Gli antichi borghi siciliani sono sempre più dei “paesi fantasma”.
Non è difficile farsi un’idea degli elementi storici, architettonici e paesaggistici, tesori di cui ogni borgo è custode, se si pensa a ciò che con tale denominazione si intendeva già a partire dal medioevo, ovvero quei paesi con un mercato ed una fortificazione; se si aggiunge poi che l’edificazione si sviluppava intorno ad una piazza – di norma quella della chiesa o del comune – e che tutto intorno sorgevano fortezze militari e castelli, ecco allora che ogni realtà diventa portatrice di qualcosa di unico e particolare.  
La prima cosa a colpire?
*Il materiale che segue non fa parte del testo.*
(** * mpy-workbench: the board listing call, the interpreter lookup, the
    sync view and the polling serial monitor

    A shallow embedding of [src/pyraw.ts], [src/pythonInterpreter.ts],
    [src/syncView.ts] and [src/actions.ts].  The extension's module state (the monitor's fields,
    the interpreter cache) and the part of the editor it talks to (settings,
    workspace files, pending timeouts, subprocesses) are threaded through a
    state-and-exception monad; what the outside world answers (clock
    readings, subprocess results, the Python extension, [JSON.parse],
    [path.join], [String.prototype.trim]) is an oracle record [Env]. *)

From Stdlib Require Import ZArith String Ascii List Bool Lia.
From stdpp Require Import base option strings list gmap.

Set Warnings "-register-all".

Open Scope string_scope.
Open Scope Z_scope.

(** ** JavaScript values that the code inspects at run time *)

(** What [JSON.parse] can return, and what a settings store can hold.
    [JObj] lists the object's own properties, each name once.  Numbers are
    kept as integers: nothing here looks at a fractional value. *)
Inductive json : Type :=
  | JNull
  | JBool (b : bool)
  | JNum (n : Z)
  | JStr (s : string)
  | JArr (items : list json)
  | JObj (props : list (string * json)).

(** A possibly [undefined] value. *)
Definition jsval : Type := option json.

(** ToBoolean. *)
Definition truthy (v : jsval) : bool :=
  match v with
  | None | Some JNull => false
  | Some (JBool b) => b
  | Some (JNum n) => negb (n =? 0)
  | Some (JStr s) => negb (String.eqb s "")
  | Some (JArr _) | Some (JObj _) => true
  end.

(** [a || b] *)
Definition js_or (a b : jsval) : jsval := if truthy a then a else b.

(** [v === "lit"] *)
Definition is_str (lit : string) (v : jsval) : bool :=
  match v with Some (JStr s) => String.eqb s lit | _ => false end.

(** [Array.isArray(v)] *)
Definition isArray (v : json) : bool :=
  match v with JArr _ => true | _ => false end.

Fixpoint assoc (k : string) (l : list (string * json)) : jsval :=
  match l with
  | [] => None
  | (k', v) :: l' => if String.eqb k k' then Some v else assoc k l'
  end.

(** Thrown values: an [Error] with its [name] and [message]. *)
Record exn : Type := mkExn { exn_name : string; message : string }.

Definition Error (m : string) : exn := mkExn "Error" m.
Definition TypeError (m : string) : exn := mkExn "TypeError" m.
Definition SyntaxError (m : string) : exn := mkExn "SyntaxError" m.

(** [String(e)] for an error object. *)
Definition exn_to_string (e : exn) : string :=
  if String.eqb (message e) "" then exn_name e
  else exn_name e ++ ": " ++ message e.

(** [v.prop]: a property read.  It throws on [null] and [undefined]; the
    primitives and arrays produced by [JSON.parse] have no property of the
    names read here. *)
Definition get_prop (v : jsval) (prop : string) : exn + jsval :=
  match v with
  | None | Some JNull =>
      inl (TypeError ("Cannot read properties of null (reading '" ++ prop ++ "')"))
  | Some (JObj props) => inr (assoc prop props)
  | Some _ => inr None
  end.

(** [typeof v === 'boolean'] *)
Definition is_boolean (v : jsval) : bool :=
  match v with Some (JBool _) => true | _ => false end.

(** ** Strings *)

Fixpoint strip_prefix (p s : string) : option string :=
  match p, s with
  | EmptyString, _ => Some s
  | String a p', String b s' => if Ascii.eqb a b then strip_prefix p' s' else None
  | String _ _, EmptyString => None
  end.

(** [s.replace(/^p/, "")] for a literal [p]. *)
Definition replace_prefix (p s : string) : string :=
  match strip_prefix p s with Some r => r | None => s end.

(** [connect.replace(/^serial:\/\//, "").replace(/^serial:\//, "")] *)
Definition device_of (connect : string) : string :=
  replace_prefix "serial:/" (replace_prefix "serial://" connect).

(** [s.includes(sub)] *)
Fixpoint includes (sub s : string) : bool :=
  if String.prefix sub s then true
  else match s with
       | EmptyString => false
       | String _ s' => includes sub s'
       end.

(** ** The outside world *)

(** The callback arguments of [execFile]: [(err, stdout, stderr)]. *)
Record ExecOutcome : Type := mkExec {
  ex_err : option exn;
  ex_stdout : string;
  ex_stderr : string
}.

(** The API object exported by the [ms-python.python] extension.  A member
    that is missing is [None]; a call can throw ([inl]). *)
Record PythonApi : Type := mkPythonApi {
  (* settings.getExecutionDetails(uri).execCommand *)
  getExecutionDetails : option (option string -> exn + option (list string));
  (* getActiveInterpreter(uri).path *)
  getActiveInterpreter : option (option string -> exn + option string)
}.

Record PythonExtension : Type := mkPythonExtension {
  isActive : bool;
  activate : option exn;          (* [Some e]: activation rejects with [e] *)
  exports : option PythonApi
}.

(** Answers of everything outside the extension.  The [nat] argument of the
    time-dependent oracles is the number of questions asked so far, so two
    runs of the same subprocess may differ. *)
Record Env : Type := mkEnv {
  JSON_parse : string -> option json;      (* [None]: SyntaxError *)
  js_trim : string -> string;              (* String.prototype.trim *)
  path_join : list string -> string;       (* path.join *)
  Date_now : nat -> Z;
  execFile : nat -> string -> list string -> Z -> ExecOutcome;
  (* what a spawned child writes to stdout and stderr before it closes;
     [None]: the child cannot be started, it emits [error] and never [close] *)
  spawn_io : nat -> string -> list string -> option (string * string);
  platform : string;                       (* process.platform *)
  LOCALAPPDATA : option string;            (* process.env.LOCALAPPDATA *)
  python_extension : option PythonExtension;
  extensionPath : option string            (* of WebForks.MicroPython-WorkBench *)
}.

(** ** The extension's state and the monad that threads it *)

(** Fields of [class SerialMonitor]; [out] holds the lines appended to the
    output channel once it has been created. *)
Record Monitor : Type := mkMonitor {
  timer : option nat;
  busy : bool;
  running : bool;
  out : option (list string)
}.

(** Static fields of [class PythonInterpreterManager]. *)
Record InterpCache : Type := mkCache {
  cachedInterpreter : option string;
  lastCacheTime : Z;
  lastMpremoteNotification : Z
}.

(** What the extension asks of its host, in the order it asks. *)
Inductive Effect : Type :=
  | ConfigRead (scope : option string) (key : string)
  | FileExists (path : string)
  | FileRead (path : string)
  | ExecFileCall (file : string) (args : list string) (timeout : Z)
  | SpawnCall (file : string) (args : list string) (killAfter : Z)
  | WarningMessage (text : string)
  | ConsoleLog (text : string).

Record World : Type := mkWorld {
  (* vscode.workspace.getConfiguration(_, scope) *)
  settings : option string -> gmap string json;
  (* the disk: [Some None] is an entry that exists and cannot be read *)
  files : gmap string (option string);
  (* vscode.workspace.workspaceFolders, by fsPath *)
  workspaceFolders : list string;
  monitor : Monitor;
  interp : InterpCache;
  (* handles of the timeouts that are armed; each one runs [tick] *)
  timeouts : list nat;
  next_handle : nat;
  (* number of oracle questions asked so far *)
  asked : nat;
  log : list Effect
}.

Definition set_monitor (m : Monitor) (w : World) : World :=
  mkWorld (settings w) (files w) (workspaceFolders w) m (interp w)
          (timeouts w) (next_handle w) (asked w) (log w).

Definition set_interp (c : InterpCache) (w : World) : World :=
  mkWorld (settings w) (files w) (workspaceFolders w) (monitor w) c
          (timeouts w) (next_handle w) (asked w) (log w).

Definition set_timeouts (ts : list nat) (n : nat) (w : World) : World :=
  mkWorld (settings w) (files w) (workspaceFolders w) (monitor w) (interp w)
          ts n (asked w) (log w).

Definition set_settings (s : option string -> gmap string json) (w : World) : World :=
  mkWorld s (files w) (workspaceFolders w) (monitor w) (interp w)
          (timeouts w) (next_handle w) (asked w) (log w).

Definition emit (e : Effect) (w : World) : World :=
  mkWorld (settings w) (files w) (workspaceFolders w) (monitor w) (interp w)
          (timeouts w) (next_handle w) (asked w) (log w ++ [e]).

Definition bump (w : World) : World :=
  mkWorld (settings w) (files w) (workspaceFolders w) (monitor w) (interp w)
          (timeouts w) (next_handle w) (S (asked w)) (log w).

(** Outcome of a call: a value, or a thrown error (for an [async] function,
    a promise that resolves or rejects). *)
Inductive Res (A : Type) : Type :=
  | Ok (a : A)
  | Throw (e : exn).
Arguments Ok {A} a.
Arguments Throw {A} e.

(** State survives a throw, as it does in JavaScript. *)
Definition M (A : Type) : Type := World -> Res A * World.

Definition ret {A} (a : A) : M A := fun w => (Ok a, w).
Definition throw {A} (e : exn) : M A := fun w => (Throw e, w).

Definition bind {A B} (m : M A) (k : A -> M B) : M B :=
  fun w => match m w with
           | (Ok a, w') => k a w'
           | (Throw e, w') => (Throw e, w')
           end.

(** [try { m } catch (e) { h e }] *)
Definition try_catch {A} (m : M A) (h : exn -> M A) : M A :=
  fun w => match m w with
           | (Ok a, w') => (Ok a, w')
           | (Throw e, w') => h e w'
           end.

(** [try { m } finally { f }]: the outcome of [m] stands unless [f] itself
    throws. *)
Definition try_finally {A} (m : M A) (f : M unit) : M A :=
  fun w => let '(r, w1) := m w in
           match f w1 with
           | (Ok _, w2) => (r, w2)
           | (Throw e, w2) => (Throw e, w2)
           end.

Definition get {A} (f : World -> A) : M A := fun w => (Ok (f w), w).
La differenza di capacità attrattiva non soltanto per il turismo fisico, ma ancora prima per quello telematico.
 Che la prima valorizzazione parta dalla rete è un concetto che sembra non essere abbastanza chiaro alle correnti politiche e dirigenziali isolane che dovrebbero invece lanciare un’occhiata alle best practice di altre regioni che hanno saputo investire non soltanto in un rilancio completo e globale dell’intero territorio regionale amministrato e dei singoli elementi che insistono sullo stesso, ma anche nella comunicazione. 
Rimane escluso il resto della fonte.